EXCERPTED RECORDS:
┌──

Lemma mode_labels (col : list cell) :
  forallb is_label col = true →
  existsb notna col = true →
  ∃ s rest, mode col = Str s :: rest
    ∧ (∀ s', count (Str s') col ≤ count (Str s) col)%nat
    ∧ (∀ s', count (Str s') col = count (Str s) col → (s ≤ s')%string).
Proof.
  intros Hlab Hsome. unfold mode.
  set (values := filter (λ x, notna x) col).
  set (keys := unique values).
  set (top := max_list ((λ k, count k values) <$> keys)).
  set (tied := filter (λ k, count k values = top) keys).
  (* every value is a string *)
  assert (∀ x, x ∈ values → ∃ s, x = Str s) as Hstr.
  { intros x [Hx Hin]%list_elem_of_filter.
    rewrite forallb_forall in Hlab.
    specialize (Hlab x (proj1 (list_elem_of_In _ _) Hin)).
    destruct x; try done. by eexists. }
  (* there is a key *)
  assert (keys ≠ []) as Hkeys.
  { apply existsb_exists in Hsome as (x & Hin%list_elem_of_In & Hx).
    assert (x ∈ values) as Hv by (apply list_elem_of_filter; by rewrite Hx).
    destruct (Hstr x Hv) as [s ->]. apply unique_Str in Hv.
    intros E. unfold keys in E. rewrite E in Hv. by apply elem_of_nil in Hv. }
  (* the largest count is the count of a key *)
  assert (∀ k, k ∈ keys → (count k values ≤ top)%nat) as Hle.
  { intros k Hk. apply max_list_elem_of_le, list_elem_of_fmap. by exists k. }
  assert (∃ k, k ∈ tied) as [k0 Hk0].
  { assert (top ∈ (λ k, count k values) <$> keys) as Htop.
    { apply max_list_elem_of. by destruct keys. }
    apply list_elem_of_fmap in Htop as (k & Hk & Hin).
    exists k. apply list_elem_of_filter. by split. }
  assert (∀ x, x ∈ tied → ∃ s, x = Str s ∧ count (Str s) values = top) as Htied.
  { intros x [Hx Hin]%list_elem_of_filter.
    destruct (Hstr x (elem_of_unique _ _ Hin)) as [s ->]. by exists s. }
  rewrite np_sort_labels; last first.
  { apply forallb_forall. intros x Hx%list_elem_of_In.
    by destruct (Htied x Hx) as (s & -> & _). }
  pose proof (StronglySorted_merge_sort cell_le tied) as Hsorted.
  pose proof (merge_sort_Permutation cell_le tied) as Hperm.
  destruct (merge_sort cell_le tied) as [|x rest] eqn:Esort.
  { apply Permutation_nil_l in Hperm. rewrite <- Hperm in Hk0.
    by apply elem_of_nil in Hk0. }
  assert (x ∈ tied) as Hx by (rewrite <- Hperm; left).
  destruct (Htied x Hx) as (s & -> & Hs).
  exists s, rest. split; [done|].
  assert (∀ s', (count (Str s') values ≤ top)%nat) as Hall.
  { intros s'. destruct (decide (Str s' ∈ values)) as [Hin|Hout].
    - by apply Hle, unique_Str.
    - rewrite count_positive in Hout. lia. }
  assert (0 < top)%nat as Hpos.
  { rewrite <- Hs. apply count_positive.
    apply elem_of_unique. by apply list_elem_of_filter in Hx as [_ ?]. }
  fold values in Hs, Hall. unfold values in Hs, Hall.
  rewrite count_notna in Hs. split.
  - intros s'. specialize (Hall s'). rewrite count_notna in Hall. lia.
  - intros s' Hs'.
    assert (Str s' ∈ tied) as Hin.
    { apply list_elem_of_filter. split.
      - unfold values. rewrite count_notna. lia.
      - apply unique_Str, count_positive. unfold values.
        rewrite count_notna. lia. }
    rewrite <- Hperm in Hin. apply elem_of_cons in Hin as [[= ->]|Hin]; [done|].
    apply StronglySorted_inv in Hsorted as [_ Hall'].
    rewrite Forall_forall in Hall'. exact (Hall' _ Hin).
Qed.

└──

WORK TO BE COMPLETED: Above are the records; copy exactly the lines from the line with "intros x Hx%list_elem_of_In." through the line with "- by apply Hle, unique_Str.", both included.

SOLVED PROBLEM:
  { apply forallb_forall. intros x Hx%list_elem_of_In.
    by destruct (Htied x Hx) as (s & -> & _). }
  pose proof (StronglySorted_merge_sort cell_le tied) as Hsorted.
  pose proof (merge_sort_Permutation cell_le tied) as Hperm.
  destruct (merge_sort cell_le tied) as [|x rest] eqn:Esort.
  { apply Permutation_nil_l in Hperm. rewrite <- Hperm in Hk0.
    by apply elem_of_nil in Hk0. }
  assert (x ∈ tied) as Hx by (rewrite <- Hperm; left).
  destruct (Htied x Hx) as (s & -> & Hs).
  exists s, rest. split; [done|].
  assert (∀ s', (count (Str s') values ≤ top)%nat) as Hall.
  { intros s'. destruct (decide (Str s' ∈ values)) as [Hin|Hout].
    - by apply Hle, unique_Str.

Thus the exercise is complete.